Rock c. Conseil de Bande de Pessamit

2024 QCCS 1322

 COUR SUPÉRIEURE

 

CANADA

PROVINCE DE QUÉBEC

DISTRICT DE BAIE-COMEAU

 

N° :            655-17-000949-235

 

DATE :     22 février 2024

______________________________________________________________________

 

SOUS LA PRÉSIDENCE DE L'HONORABLE JUGE CARL LACHANCE, J.C.S.

______________________________________________________________________

 

 

JOHN ROCK

 

Demandeur

c.

CONSEIL DE BANDE DE PESSAMIT

 

Défendeur

 

 

______________________________________________________________________

 

JUGEMENT

______________________________________________________________________

 

APERÇU

[1]         Le 26 octobre 2023, le demandeur John Rock (« Rock ») notifie une demande d’injonction contre le défendeur, le conseil de bande de Pessamit (« Pessamit »).
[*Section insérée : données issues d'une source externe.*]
(* ===== verification/Rewrite.v ===== *)
(** * Rewriting expressions

    [src/ila-mngr/u_rewrite_expr.cc]: the memoising function object that copies
    an expression under a table of replacements, and [absknob::Rewrite].  The
    virtual method [RewriteOp] is a parameter of the traversal; what the
    traversal needs of it is the interface [RewriteOpLaws], which the default
    method implements here and the passes implement in [Passes]. *)
From S2P Require Import Prelude Sort Values Container Expr World ExprOp AstHub.
Local Open Scope Z_scope.

Module FuncObjRewrExpr.
(** [rule_]: the replacements, a null pointer when a rewriting failed. *)
Abbreviation ExprMap := (gmap objid (option Expr)).

Definition get (rule_ : ExprMap) (e : Expr) : Res (option Expr) :=
  match rule_ !! Exprs.id e with Some d => Ok d | None => Fail EAssert end.

Definition pre (e : Expr) (rule_ : ExprMap) : bool := is_some (rule_ !! Exprs.id e).

(** [get(e->arg(i))]. *)
Definition get_arg (rule_ : ExprMap) (e : Expr) (i : nat) : M (option Expr) :=
  lift (a ← Exprs.arg e i; get rule_ a).

(** A call of the building interface on pointers that it dereferences. *)
Definition call1 (f : Expr -> M Expr) (a : option Expr) : M (option Expr) :=
  a ← lift (deref a); d ← f a; mret (Some d).
Definition call2 (f : Expr -> Expr -> M Expr) (a0 a1 : option Expr) : M (option Expr) :=
  a0 ← lift (deref a0); call1 (f a0) a1.
Definition call3 (f : Expr -> Expr -> Expr -> M Expr) (a0 a1 a2 : option Expr) :
    M (option Expr) :=
  a0 ← lift (deref a0); call2 (f a0) a1 a2.

Section ops.
Context {L : Layout}.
[2]         Rock veut obtenir une ordonnance pour forcer Pessamit à enlever une clôture empêchant l’accès au lot C-001 sur lequel il soutient avoir des droits d’usage et de possession depuis une entente de transfert entre membres du 23 mars 2021[1].

[3]         Il demande également au Tribunal d’entériner cette transaction de transfert, son droit d’usage sur le lot en question et son droit de propriété sur les bâtiments s’y trouvant.

[4]         Le 3 novembre 2023, Pessamit notifie une demande d’exception déclinatoire visant à déclarer que la Cour fédérale possède compétence exclusive pour trancher le litige et en conséquence, elle demande le rejet de l’injonction.

[5]         Pessamit soutient que le conseil de bande est un « office fédéral » soumis à la juridiction de la Cour fédérale et que c’est seulement devant cette juridiction que la demande en injonction de Rock, visant un contrôle judiciaire des décisions de Pessamit, dans le cadre de l’exercice de ses pouvoirs pour la santé et la gestion des terres découlant expressément ou implicitement de la Loi sur les Indiens, peut être tranchée.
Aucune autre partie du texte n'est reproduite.